Lemma unquote_two_slashes bytes : two_slashes bytes = true -> two_slashes (unquote bytes) = true.
Proof.
  intros H. destruct bytes as [|b [|c rest]]; [done|by unfold two_slashes in H; repeat case_match|].
  assert (b = 47) as -> by (unfold two_slashes in H; by repeat case_match).
  assert (c = 47) as -> by (unfold two_slashes in H; by repeat case_match).
  unfold unquote. cbn. destruct (ascii_run rest). done.
Qed.

(** [value] takes the browser nowhere else, however often its escapes are decoded: one
    slash first, no backslash and no control character. *)
Definition stays_on_site (bytes : list N) : bool :=
  one_slash bytes && negb (two_slashes bytes) && negb (has_byte 92 bytes) && negb (has_control_bytes bytes).

Lemma has_byte_in b bytes : has_byte b bytes = true <-> b ∈ bytes.
Proof.
  unfold has_byte. rewrite existsb_exists. split.
  - intros (c&Hc%list_elem_of_In&->%N.eqb_eq). done.
  - intros H. exists b. by rewrite <-list_elem_of_In, N.eqb_refl.
Qed.

Lemma has_control_in bytes :
  has_control_bytes bytes = true <-> exists b, b ∈ bytes /\ (b < 32 \/ b = 127).
Proof.
  unfold has_control_bytes. rewrite existsb_exists. split.
  - intros (b&Hb%list_elem_of_In&Hc). exists b. split; [done|].
    apply orb_true_iff in Hc as [?%N.ltb_lt|?%N.eqb_eq]; auto.
  - intros (b&Hb&Hc). exists b. rewrite <-list_elem_of_In. split; [done|].
    apply orb_true_iff. rewrite N.ltb_lt, N.eqb_eq. done.
Qed.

▶ **EXERCISE**: Restate the material word for word, keeping every line intact.

▶ **SOLUTION TO THIS EXERCISE**:
Lemma unquote_two_slashes bytes : two_slashes bytes = true -> two_slashes (unquote bytes) = true.
Proof.
  intros H. destruct bytes as [|b [|c rest]]; [done|by unfold two_slashes in H; repeat case_match|].
  assert (b = 47) as -> by (unfold two_slashes in H; by repeat case_match).
  assert (c = 47) as -> by (unfold two_slashes in H; by repeat case_match).
  unfold unquote. cbn. destruct (ascii_run rest). done.
Qed.

(** [value] takes the browser nowhere else, however often its escapes are decoded: one
    slash first, no backslash and no control character. *)
Definition stays_on_site (bytes : list N) : bool :=
  one_slash bytes && negb (two_slashes bytes) && negb (has_byte 92 bytes) && negb (has_control_bytes bytes).

Lemma has_byte_in b bytes : has_byte b bytes = true <-> b ∈ bytes.
Proof.
  unfold has_byte. rewrite existsb_exists. split.
  - intros (c&Hc%list_elem_of_In&->%N.eqb_eq). done.
  - intros H. exists b. by rewrite <-list_elem_of_In, N.eqb_refl.
Qed.

Lemma has_control_in bytes :
  has_control_bytes bytes = true <-> exists b, b ∈ bytes /\ (b < 32 \/ b = 127).
Proof.
  unfold has_control_bytes. rewrite existsb_exists. split.
  - intros (b&Hb%list_elem_of_In&Hc). exists b. split; [done|].
    apply orb_true_iff in Hc as [?%N.ltb_lt|?%N.eqb_eq]; auto.
  - intros (b&Hb&Hc). exists b. rewrite <-list_elem_of_In. split; [done|].
    apply orb_true_iff. rewrite N.ltb_lt, N.eqb_eq. done.
Qed.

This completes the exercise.